EXERCISE: The answer must restate the records below word for word.

PROVIDED RECORDS:
* * * *

(** Witness of X7: the second record times out, and the next run takes it
    up again. *)
Lemma failed_entry_is_retried_witness :
  ∃ st st',
    @conversion.process_file py_json true "/music" browser_timeout
      (@store_file py_json [done_a; pending_b]) = Ok st
    ∧ @conversion.process_file py_json false "/music" browser_error_first
        (conversion.fs st) = Ok st'
    ∧ Processing 1 ∈ conversion.log st'.
Proof.
  destruct (sample_run_complete browser_timeout) as [st Hst].
  destruct (@process_file_complete py_json false "/music" browser_error_first
              (conversion.fs st)) as [st' Hst'].
  { intros Htqdm. discriminate Htqdm. }
  exists st, st'. split; [exact Hst|]. split; [exact Hst'|].
  refine (proj2 (@failed_entry_is_retried py_json true "/music" browser_timeout
                   _ st st' 1%nat pending_b false "/music" browser_error_first
                   py_json_roundtrip Hst _ _ _ Hst')).
  - by rewrite (load_store_file _ py_json_roundtrip).
  - reflexivity.
  - discriminate.
Defined.

(** Witness of X8: the same update twice. *)
Lemma update_database_entry_idempotent_witness :
  ∃ fs1 fs2,
    @conversion.update_database_entry py_json (JStr sample_url_3) "/music"
      (JBool true) (@store_file py_json [done_a; pending_b]) = Ok fs1
    ∧ @conversion.update_database_entry py_json (JStr sample_url_3) "/music"
        (JBool true) fs1 = Ok fs2
    ∧ @conversion.load_database py_json fs2
      = @conversion.load_database py_json fs1.
Proof.
  destruct (@update_database_entry_complete py_json (JStr sample_url_3)
              "/music" (JBool true) _ sample_urls_present) as [fs1 Hfs1].
  destruct (@update_database_entry_idempotent py_json (JStr sample_url_3)
              "/music" (JBool true) _ fs1 py_json_roundtrip Hfs1)
    as (fs2 & Hfs2 & _ & Hload & _).
  exists fs1, fs2. split; [exact Hfs1|]. split; [exact Hfs2|exact Hload].
Defined.

Lemma sample_main_complete (driver : nat → string → result (option string)) :
  driver_ok driver → @results_parse py_urllib driver →
  ∃ r, @update_db_from_txt.main py_json py_urllib driver ["Song A"] no_file
       = Ok r.
Proof.
  intros Hdriver Hres. apply main_complete; [done|done|done| |]; constructor.
Qed.

Lemma sample_url_parses : is_Some (@urlparse py_urllib sample_url_1).
Proof. eexists. vm_compute. reflexivity. Qed.

(** Witness of X10: one query, one new record. *)
Lemma discovery_summary_witness :
  ∃ fs' st,
    @update_db_from_txt.main py_json py_urllib
      (λ _ _, Ok (Some sample_url_1)) ["Song A"] no_file = Ok (fs', st)
    ∧ update_db_from_txt.processed_count st = 1%nat
    ∧ (length (update_db_from_txt.new_entries st)
       + length (update_db_from_txt.duplicates_found st) ≤ 1)%nat.
Proof.
  destruct (sample_main_complete (λ _ _, Ok (Some sample_url_1)))
    as [[fs' st] Hmain].
  { intros idx q. by eexists. }
  { intros idx q url [= <-]. exact sample_url_parses. }
  destruct (@discovery_summary py_json py_urllib _ _ _ fs' st Hmain)
    as (_ & Hcount & Hsum & _).
  exists fs', st. split; [exact Hmain|]. split; [exact Hcount|exact Hsum].
Defined.

(** Witness of X12: two queries, with the line ends of Unix. *)
Lemma read_lines_join_witness :
  update_db_from_txt.read_lines
    (py_str.join (String "010" "") ["Song A"; "Song B"])
  = ["Song A"; "Song B"]
  ∧ update_db_from_txt.read_lines
      (py_str.join (String "010" "") ["Song A"; "Song B"] +:+ String "010" "")
    = ["Song A"; "Song B"].
Proof.
  apply (read_lines_join (String "010" "") ["Song A"; "Song B"]).
  - left. reflexivity.
  - repeat constructor.
  - repeat constructor; discriminate.
Defined.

* * * *

FINISHED EXERCISE:
(** Witness of X7: the second record times out, and the next run takes it
    up again. *)
Lemma failed_entry_is_retried_witness :
  ∃ st st',
    @conversion.process_file py_json true "/music" browser_timeout
      (@store_file py_json [done_a; pending_b]) = Ok st
    ∧ @conversion.process_file py_json false "/music" browser_error_first
        (conversion.fs st) = Ok st'
    ∧ Processing 1 ∈ conversion.log st'.
Proof.
  destruct (sample_run_complete browser_timeout) as [st Hst].
  destruct (@process_file_complete py_json false "/music" browser_error_first
              (conversion.fs st)) as [st' Hst'].
  { intros Htqdm. discriminate Htqdm. }
  exists st, st'. split; [exact Hst|]. split; [exact Hst'|].
  refine (proj2 (@failed_entry_is_retried py_json true "/music" browser_timeout
                   _ st st' 1%nat pending_b false "/music" browser_error_first
                   py_json_roundtrip Hst _ _ _ Hst')).
  - by rewrite (load_store_file _ py_json_roundtrip).
  - reflexivity.
  - discriminate.
Defined.

(** Witness of X8: the same update twice. *)
Lemma update_database_entry_idempotent_witness :
  ∃ fs1 fs2,
    @conversion.update_database_entry py_json (JStr sample_url_3) "/music"
      (JBool true) (@store_file py_json [done_a; pending_b]) = Ok fs1
    ∧ @conversion.update_database_entry py_json (JStr sample_url_3) "/music"
        (JBool true) fs1 = Ok fs2
    ∧ @conversion.load_database py_json fs2
      = @conversion.load_database py_json fs1.
Proof.
  destruct (@update_database_entry_complete py_json (JStr sample_url_3)
              "/music" (JBool true) _ sample_urls_present) as [fs1 Hfs1].
  destruct (@update_database_entry_idempotent py_json (JStr sample_url_3)
              "/music" (JBool true) _ fs1 py_json_roundtrip Hfs1)
    as (fs2 & Hfs2 & _ & Hload & _).
  exists fs1, fs2. split; [exact Hfs1|]. split; [exact Hfs2|exact Hload].
Defined.

Lemma sample_main_complete (driver : nat → string → result (option string)) :
  driver_ok driver → @results_parse py_urllib driver →
  ∃ r, @update_db_from_txt.main py_json py_urllib driver ["Song A"] no_file
       = Ok r.
Proof.
  intros Hdriver Hres. apply main_complete; [done|done|done| |]; constructor.
Qed.

Lemma sample_url_parses : is_Some (@urlparse py_urllib sample_url_1).
Proof. eexists. vm_compute. reflexivity. Qed.

(** Witness of X10: one query, one new record. *)
Lemma discovery_summary_witness :
  ∃ fs' st,
    @update_db_from_txt.main py_json py_urllib
      (λ _ _, Ok (Some sample_url_1)) ["Song A"] no_file = Ok (fs', st)
    ∧ update_db_from_txt.processed_count st = 1%nat
    ∧ (length (update_db_from_txt.new_entries st)
       + length (update_db_from_txt.duplicates_found st) ≤ 1)%nat.
Proof.
  destruct (sample_main_complete (λ _ _, Ok (Some sample_url_1)))
    as [[fs' st] Hmain].
  { intros idx q. by eexists. }
  { intros idx q url [= <-]. exact sample_url_parses. }
  destruct (@discovery_summary py_json py_urllib _ _ _ fs' st Hmain)
    as (_ & Hcount & Hsum & _).
  exists fs', st. split; [exact Hmain|]. split; [exact Hcount|exact Hsum].
Defined.

(** Witness of X12: two queries, with the line ends of Unix. *)
Lemma read_lines_join_witness :
  update_db_from_txt.read_lines
    (py_str.join (String "010" "") ["Song A"; "Song B"])
  = ["Song A"; "Song B"]
  ∧ update_db_from_txt.read_lines
      (py_str.join (String "010" "") ["Song A"; "Song B"] +:+ String "010" "")
    = ["Song A"; "Song B"].
Proof.
  apply (read_lines_join (String "010" "") ["Song A"; "Song B"]).
  - left. reflexivity.
  - repeat constructor.
  - repeat constructor; discriminate.
Defined.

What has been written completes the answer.